Зачарованность тайной и энергией высадки ведет Рембо к внезапной смене галсов, которыми отмечена его поэзия. Когда он восклицает: «Пальмы!», кажется, его пьяный корабль {391} скребет днищем по пескам Индийского океана или Архипелага Королевы {392} . Когда восклицает: «Алмазы!», мы словно чувствуем, что, завалясь на другой борт, он достиг кристаллизованной влаги в самом сердце плутонических отложений. Его дерзкие выходки, его головокружительные начала, далекие от какой бы то ни было убаюкивающей причинности, сегодня предстают первыми верными путями поэзии, а земли, которые он открыл, обжиты крепкими колонистами. Указатель у перекрестков нового зрения на невиданных островах? «Подкрепляясь вином из пещер» {393} , поскольку Рембо доверяет скорее поэтическому времени открытия, как наливается предстоящим торжеством виноградная гроздь, чем эпохе письма, повторяющего лицо в зеркале. Место? «Владения феерических аристократий {394} – зарейнских, японских, гуаранийских». Какой восторг – идти по следу этого слова «гуаранийский» {395} , пока оно не развернет в воображении Рембо всю картографию рая. Формула? {396} «Духу нищих {397} . И высочайшему клиру». Тем самым, Рембо в его подытоживающих фрагментах – не просто побуждающая сила метафоры и путь в область беспрестанного рождения водопадов и первозданных домов, пробуждающихся к жизни в этих новых землях поэзии, путь к обретению подземных глубин. Он – тайный сын чародея, украдкой произносящий магические слоги таких баснословий, которые сильнее отцовских, и таких заклинаний, чьи краткие и счастливые прикосновения изгонят болезнь и приведут к скорейшему излечению вождя племени почтенным старцем-кудесником.
1955
Торжество Малларме {398}
(к столетию со дня рождения)
Символизм? Сегодня он лишь пир без сотрапезников, от которого доходит последний холодок скатертей и первый отсвет шандалов. Еще долетает звук, блик, но мы уже равнодушно уходим дальше, чтобы найти себя в другом воплощении, в иной материи, которая – мгновенное единство беглости и долготы – ветвится в ритме сна, растекающегося по мускулам змеи.
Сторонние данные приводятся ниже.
(** [try: body except Exception: handler], for a body whose value is
    used afterwards; [dflt] is the value the variable holds when the body
    did not complete. *)
Definition try_except {A : Type} (body : M A) (handler : exn -> M unit)
    (dflt : A) : M A :=
  fun h =>
    match body h with
    | (Return a, h') => (Return a, h')
    | (Raise e, h') =>
        match handler e h' with
        | (Return _, h'') => (Return dflt, h'')
        | (Raise e', h'') => (Raise e', h'')
        end
    end.

(** [v[k]] for a string key. *)
Definition getitem (v : pyval) (k : string) : M pyval :=
  match v with
  | PDict d =>
      match dict_get k d with
      | Some x => ret x
      | None => raise (KeyError k)
      end
  | _ => raise TypeError
  end.

(** ** The driver and its collaborators *)

(** The options of [self.configuration] that the three methods read.
    [rbd_pool] and [rbd_cluster_name] have string defaults; [rbd_user]
    and [rbd_secret_uuid] have none and are [None] unless set. *)
Record configuration : Type := {
  rbd_pool : string;
  rbd_cluster_name : string;
  rbd_user : option string;
  rbd_secret_uuid : option string;
  use_multipath_for_image_xfer : bool;
  num_volume_device_scan_tries : Z
}.

(** Code that the methods call and that lives outside this class: the
    inherited [_get_mon_addrs], [secure_file_operations_enabled] and
    [_detach_volume] of the base driver, os-brick's connector factory and
    connector methods, and [repr] of compound values.  Each is taken as
    given; nothing is assumed about what it answers. *)
Record collaborators : Type := {
  get_mon_addrs : outcome (list string * list string);
  brick_get_connector : pyval -> bool -> Z -> pyval -> outcome pyval;
  connect_volume : pyval -> pyval -> outcome pyval;
  secure_file_operations_enabled : outcome pyval;
  check_valid_device : pyval -> pyval -> bool -> outcome pyval;
  base_detach_volume :
    pyval -> pyval -> volume -> pyval -> bool -> bool -> outcome unit;
  py_repr : pyval -> string
}.

Record driver : Type := {
  conf : configuration;
  ext : collaborators
}.

(** [str(v)], which is what ['%s' % v] inserts and what the command
    runner applies to every argument. *)
Definition py_str (self : driver) (v : pyval) : string :=
  match v with
  | PStr s => s
  | PNone => "None"
  | PBool true => "True"
  | PBool false => "False"
  | _ => py_repr (ext self) v
  end.

(** Modelled from the spec: [utils.execute(..., run_as_root=True)] and
    the two host programs it is used with, neither of which is part of
    this file.  [ln --symbolic --force TARGET LINK] force-creates
    (replaces if it exists) a symbolic link at LINK pointing at TARGET;
    [rm --force PATH] removes PATH and a missing PATH is not an error; any
    other failure, such as a refused permission, makes the runner raise. *)
Definition execute (cmd : list string) : M unit :=
  emit (Exec cmd) ;;;
  fun h =>
    match cmd with
    | [prog; o1; o2; target; link] =>
        if decide (prog = "ln" /\ o1 = "--symbolic" /\ o2 = "--force") then
          if decide (link ∈ protected h) then
            (Raise (ProcessExecutionError cmd), h)
          else
            (Return tt,
             {| links := <[link := target]> (links h);
                protected := protected h; trace := trace h |})
        else (Return tt, h)
    | [prog; o1; path] =>
        if decide (prog = "rm" /\ o1 = "--force") then
          match links h !! path with
          | None => (Return tt, h)
          | Some _ =>
              if decide (path ∈ protected h) then
                (Raise (ProcessExecutionError cmd), h)
              else
                (Return tt,
                 {| links := delete path (links h);
                    protected := protected h; trace := trace h |})
          end
        else (Return tt, h)
    | _ => (Return tt, h)
    end.

(** ** The methods of [RBDDriver2] *)

Definition initialize_connection (self : driver) (vol : volume)
    (connector : pyval) : M pyval :=
  let! addrs := call CallGetMonAddrs (get_mon_addrs (ext self)) in
  let hosts := addrs.1 in
  let ports := addrs.2 in
  let data :=
    PDict [
      ("driver_volume_type", PStr "rbd");
      ("data", PDict [
         ("name", PStr (rbd_pool (conf self) +:+ "/" +:+ name vol));
         ("hosts", PList (PStr <$> hosts));
         ("ports", PList (PStr <$> ports));
         ("cluster_name", PStr (rbd_cluster_name (conf self)));
         ("auth_enabled",
            PBool (is_not_none (of_opt_str (rbd_user (conf self)))));
         ("auth_username", of_opt_str (rbd_user (conf self)));
         ("secret_type", PStr "ceph");
         ("secret_uuid", of_opt_str (rbd_secret_uuid (conf self)));
         ("volume_id", PStr (id vol));
         ("encrypted",
            if py_truthy (of_opt_str (encryption_key_id vol))
            then PBool true else PBool false);
         ("do_local_attach",
            if py_truthy (of_opt_str (encryption_key_id vol))
            then PBool true else PBool false)
      ])
    ] in
  emit (LogDebug "connection data: %s" data) ;;;
  ret data.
Символы смешиваются с цимбалами, а змея изгибается веткой миндаля (подвижной, налившейся осенью и вот – полунедвижной). И сама музыка теперь не мерит поле в одной упряжке со словом, не извлекает заветный сок из незыблемой окружающей природы, но, опьяненная небытием, стремится – наподобие пустеющих к ночи органных труб – поглотить опивки любого стихотворения, любого отброшенного опыта.